[Opening Records provided section]
Lemma failed_install_witness :
  (fst (fst (execute Sample.ext_install_fails Sample.my_app Sample.disk)) = ExitCode 1
   \/ exists message,
        fst (fst (execute Sample.ext_install_fails Sample.my_app Sample.disk))
        = Uncaught (Error message))
  /\ git_commands (snd (execute Sample.ext_install_fails Sample.my_app Sample.disk)) = []
  /\ Forall not_done (snd (execute Sample.ext_install_fails Sample.my_app Sample.disk)).
Proof.
  apply (failed_install Sample.ext_install_fails Sample.my_app Sample.disk "my-app").
  - intros file dir fs'. reflexivity.
  - reflexivity.
Defined.

(** ** Where the effects go *)

Lemma scaffold_directed (ext : externals) (inv : invocation) (name target : string) :
  emits (directed target) (scaffold ext inv name target).
Proof.
  unfold scaffold, copy_template, patch_manifest, choose_packageManager, initialize_git.
  repeat first
    [ apply emits_ret
    | apply emits_cpy; [reflexivity | intros; exact I]
    | apply emits_readJson
    | apply emits_set_property
    | apply emits_writeFile; reflexivity
    | apply emits_execa; reflexivity
    | apply emits_detectPackageManager; exact I
    | apply emits_log; exact I
    | apply emits_bind; [|intros ?]
    | match goal with |- emits _ (if ?b then _ else _) => destruct b end ].
Qed.

Ltac all_directed :=
  repeat first
    [ assumption | exact I | apply Forall_app; split | apply Forall_cons_2
    | apply Forall_nil_2 ].
(** * RBAC authentication layer: a shallow embedding of the decision code

    The development follows the JavaScript sources of the auth-system API:
    - [middleware/authorize.js]  (role / module decision function [authorize]),
    - [middleware/auth.js]       (the [authenticate] gate),
    - [controllers/authController.js] (token issue, refresh exchange, logout,
      password change),
    - [models/User.js], [models/Token.js], [config/constants.js],
    - [middleware/wfpAuth.js]    (the cycle guard [canManageCycle]).

    Express middleware either calls [next()] or sends a JSON reply with a
    status code; handlers always send a reply.  Mongo collections are lists
    of documents, a document being identified by its position. *)

From stdpp Require Import base decidable option list strings gmap.
From Stdlib Require Import ZArith Ascii String.

Open Scope string_scope.
Open Scope Z_scope.

(** ** JavaScript values that the decision code manipulates *)

Module Js.

(** Result of reading a property of an object literal whose own values are
    numbers: a number, [undefined], or something inherited from
    [Object.prototype] (a function, or the prototype itself). *)
Inductive value :=
| Undefined
| Number (n : Z)
| Object.

(** IEEE numbers as far as [Math.max] and [<] need them here. *)
Inductive num :=
| NegInfinity
| Finite (n : Z)
| NaN.

(** Property names every object literal inherits from [Object.prototype]. *)
Definition objectPrototypeKeys : list string :=
  [ "constructor"; "__defineGetter__"; "__defineSetter__"; "hasOwnProperty";
    "__lookupGetter__"; "__lookupSetter__"; "isPrototypeOf";
    "propertyIsEnumerable"; "toString"; "valueOf"; "__proto__";
    "toLocaleString" ].

(** [obj[key]] for an object literal given by its own entries. *)
Fixpoint ownProperty (entries : list (string * Z)) (key : string) : option Z :=
  match entries with
  | [] => None
  | (k, v) :: rest => if bool_decide (k = key) then Some v else ownProperty rest key
  end.

Definition getProperty (entries : list (string * Z)) (key : string) : value :=
  match ownProperty entries key with
  | Some n => Number n
  | None => if bool_decide (key ∈ objectPrototypeKeys) then Object else Undefined
  end.

(** [v || 0] *)
Definition orZero (v : value) : value :=
  match v with
  | Undefined => Number 0
  | Number 0 => Number 0
  | other => other
  end.

(** [ToNumber]: [undefined] and the inherited objects all convert to NaN. *)
Definition toNumber (v : value) : num :=
  match v with
  | Number n => Finite n
  | Undefined | Object => NaN
  end.

Definition max2 (a b : num) : num :=
  match a, b with
  | NaN, _ | _, NaN => NaN
  | NegInfinity, x | x, NegInfinity => x
  | Finite x, Finite y => Finite (Z.max x y)
  end.

(** [Math.max(...values)]: [-Infinity] on no argument, NaN as soon as one
    argument is NaN. *)
Definition Math_max (values : list value) : num :=
  foldr max2 NegInfinity (toNumber <$> values).

(** [a < b] on numbers; any comparison with NaN is false. *)
Definition num_lt (a b : num) : bool :=
  match a, b with
  | NaN, _ | _, NaN => false
  | Finite x, Finite y => x <? y
  | NegInfinity, Finite _ => true
  | _, NegInfinity => false
  end.

(** [v < n] with [v] a property value. *)
Definition lt (v : value) (n : num) : bool := num_lt (toNumber v) n.

(** Truthiness of a string-or-null parameter. *)
Definition truthy (s : option string) : bool :=
  match s with
  | None => false
  | Some s => negb (bool_decide (s = ""))
  end.

(** [array.includes(x)] on an array of strings. *)
Definition includes (l : list string) (x : string) : bool := bool_decide (x ∈ l).

(** [toUpperCase] on the ASCII letters (module names are ASCII words). *)
Definition upperAscii (c : ascii) : ascii :=
  let n := nat_of_ascii c in
  if (97 <=? n)%nat && (n <=? 122)%nat then ascii_of_nat (n - 32) else c.

Fixpoint toUpperCase (s : string) : string :=
  match s with
  | EmptyString => EmptyString
  | String c rest => String (upperAscii c) (toUpperCase rest)
  end.

(** Strings are held as the bytes of their UTF-8 encoding.  [s.length]
    counts UTF-16 code units: one for a character of the basic plane (a
    sequence of one, two or three bytes), two for any other character (a
    sequence of four bytes).  Continuation bytes count for nothing. *)
Definition unitsOfByte (c : ascii) : nat :=
  let n := nat_of_ascii c in
  if (n <? 128)%nat then 1%nat
  else if (n <? 192)%nat then 0%nat
  else if (n <? 240)%nat then 1%nat
  else 2%nat.

Fixpoint String_length (s : string) : nat :=
  match s with
  | EmptyString => 0%nat
  | String c rest => (unitsOfByte c + String_length rest)%nat
  end.

End Js.

(** ** What a middleware does with a request *)

Inductive outcome (A : Type) :=
| Next (x : A)
| Send (status : Z) (message : string).
Arguments Next {A} x.
Arguments Send {A} status message.

(** ** middleware/authorize.js *)

Module Authorize.

(** [req.user] as the authentication gate builds it. *)
Record principal := Principal {
  userId : nat;
  email : string;
  role : string;
  modules : option (list string)
}.

Definition roleHierarchy : list (string * Z) :=
  [ ("super_admin", 100); ("admin", 90); ("dube_admin", 80); ("wfp_admin", 80);
    ("dube_viewer", 70); ("wfp_viewer", 70); ("dube_field_agent", 60);
    ("wfp_health_officer", 60); ("user", 0) ].

(** The message of the module refusal. *)
Definition moduleDenied (module : string) : string :=
  "Access denied. You don't have access to " ++ Js.toUpperCase module ++ " module.".

(** The middleware [authorize(allowedRoles, module)] applied to a request
    whose [user] is given.  On an array of role names, a module name or
    null, and a principal as above, nothing in the body throws, so the
    [catch] branch (500) does not appear. *)
Definition authorize (allowedRoles : list string) (module : option string)
    (user : option principal) : outcome unit :=
  match user with
  | None => Send 401 "Authentication required"
  | Some u =>
    let userRole := role u in
    let userModules := default [] (modules u) in
    if bool_decide (userRole = "super_admin") then Next tt
    else if Js.truthy module && negb (Js.includes userModules (default "" module)) then
      Send 403 (moduleDenied (default "" module))
    else if (0 <? Z.of_nat (List.length allowedRoles)) && negb (Js.includes allowedRoles userRole) then
      Send 403 "Access denied. Insufficient permissions."
    else if Js.truthy module && bool_decide (userRole = "admin") then Next tt
    else
      let allowedRoleLevels :=
        (fun role => Js.orZero (Js.getProperty roleHierarchy role)) <$> allowedRoles in
      let minRequiredLevel := Js.Math_max allowedRoleLevels in
      if Js.lt (Js.getProperty roleHierarchy userRole) minRequiredLevel then
        Send 403 "Access denied. Higher privileges required."
      else Next tt
  end.
(** * Lifeplan: the yearly cash-flow projection of [store/simulator.ts]

    A shallow embedding of the simulator store: the data model of the store
    (its TypeScript interfaces), the three helper calculators defined in the
    store file ([calculateEducationExpense], [calculateLifeEventExpense],
    [getUniversityCost]), the store actions [initializeCashFlow] and
    [updateCashFlowValue], and the properties of the projection they compute.

    Numbers.  Ages, calendar years and counts are integers ([Z]).  A stored
    amount or rate is the decimal that was entered ([Qc], canonical
    fractions, so that equality is Leibniz equality).  The computations are
    written twice.  In the first reading the arithmetic is exact and only
    the decimal rounding that the code asks for with [toFixed(1)] is kept;
    it serves the properties that do not depend on the rounding of [+], [*]
    and [Math.pow]: which inputs are read, which keys and cells are written,
    which branch is taken, signs and order.  In the second reading ([Js],
    over the interface [Number]) the arithmetic is that of the program, IEEE
    754 double precision ([Double]); it serves the properties whose
    conclusion is a computed number.

    Objects.  [CashFlowData] and its rows are JavaScript objects used as
    dictionaries; they are finite maps ([gmap]).  Optional properties are
    [option]s. *)

From Stdlib Require Import ZArith QArith Qcanon Qround Lia.
From Stdlib Require Floats.PrimFloat Floats.SpecFloat Floats.FloatOps.
From stdpp Require Import base numbers option list gmap fin_maps strings.

Local Open Scope Z_scope.

(** ** JavaScript numbers, in exact arithmetic *)

Module Num.

(** A decimal literal with one digit after the point: [dec1 233] is 23.3. *)
Definition dec1 (n : Z) : Qc := Q2Qc (n # 10).

Definition ofZ (n : Z) : Qc := Q2Qc (inject_Z n).

(** The integer [n] for which [n / 10 - q] is closest to zero, the larger
    one on a tie (the rule of [Number.prototype.toFixed], for [0 <= q]). *)
Definition nearestTenth (q : Q) : Z := Qfloor (q * 10 + (1 # 2))%Q.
[Closing Records provided section]
Your instructions: Exactly the lines above from the one with "else if (n <? 240)%nat then 1%nat" to the one with "Definition roleHierarchy : list", both included, are to be quoted; leave the rest out.

Answer box:
  else if (n <? 240)%nat then 1%nat
  else 2%nat.

Fixpoint String_length (s : string) : nat :=
  match s with
  | EmptyString => 0%nat
  | String c rest => (unitsOfByte c + String_length rest)%nat
  end.

End Js.

(** ** What a middleware does with a request *)

Inductive outcome (A : Type) :=
| Next (x : A)
| Send (status : Z) (message : string).
Arguments Next {A} x.
Arguments Send {A} status message.

(** ** middleware/authorize.js *)

Module Authorize.

(** [req.user] as the authentication gate builds it. *)
Record principal := Principal {
  userId : nat;
  email : string;
  role : string;
  modules : option (list string)
}.

Definition roleHierarchy : list (string * Z) :=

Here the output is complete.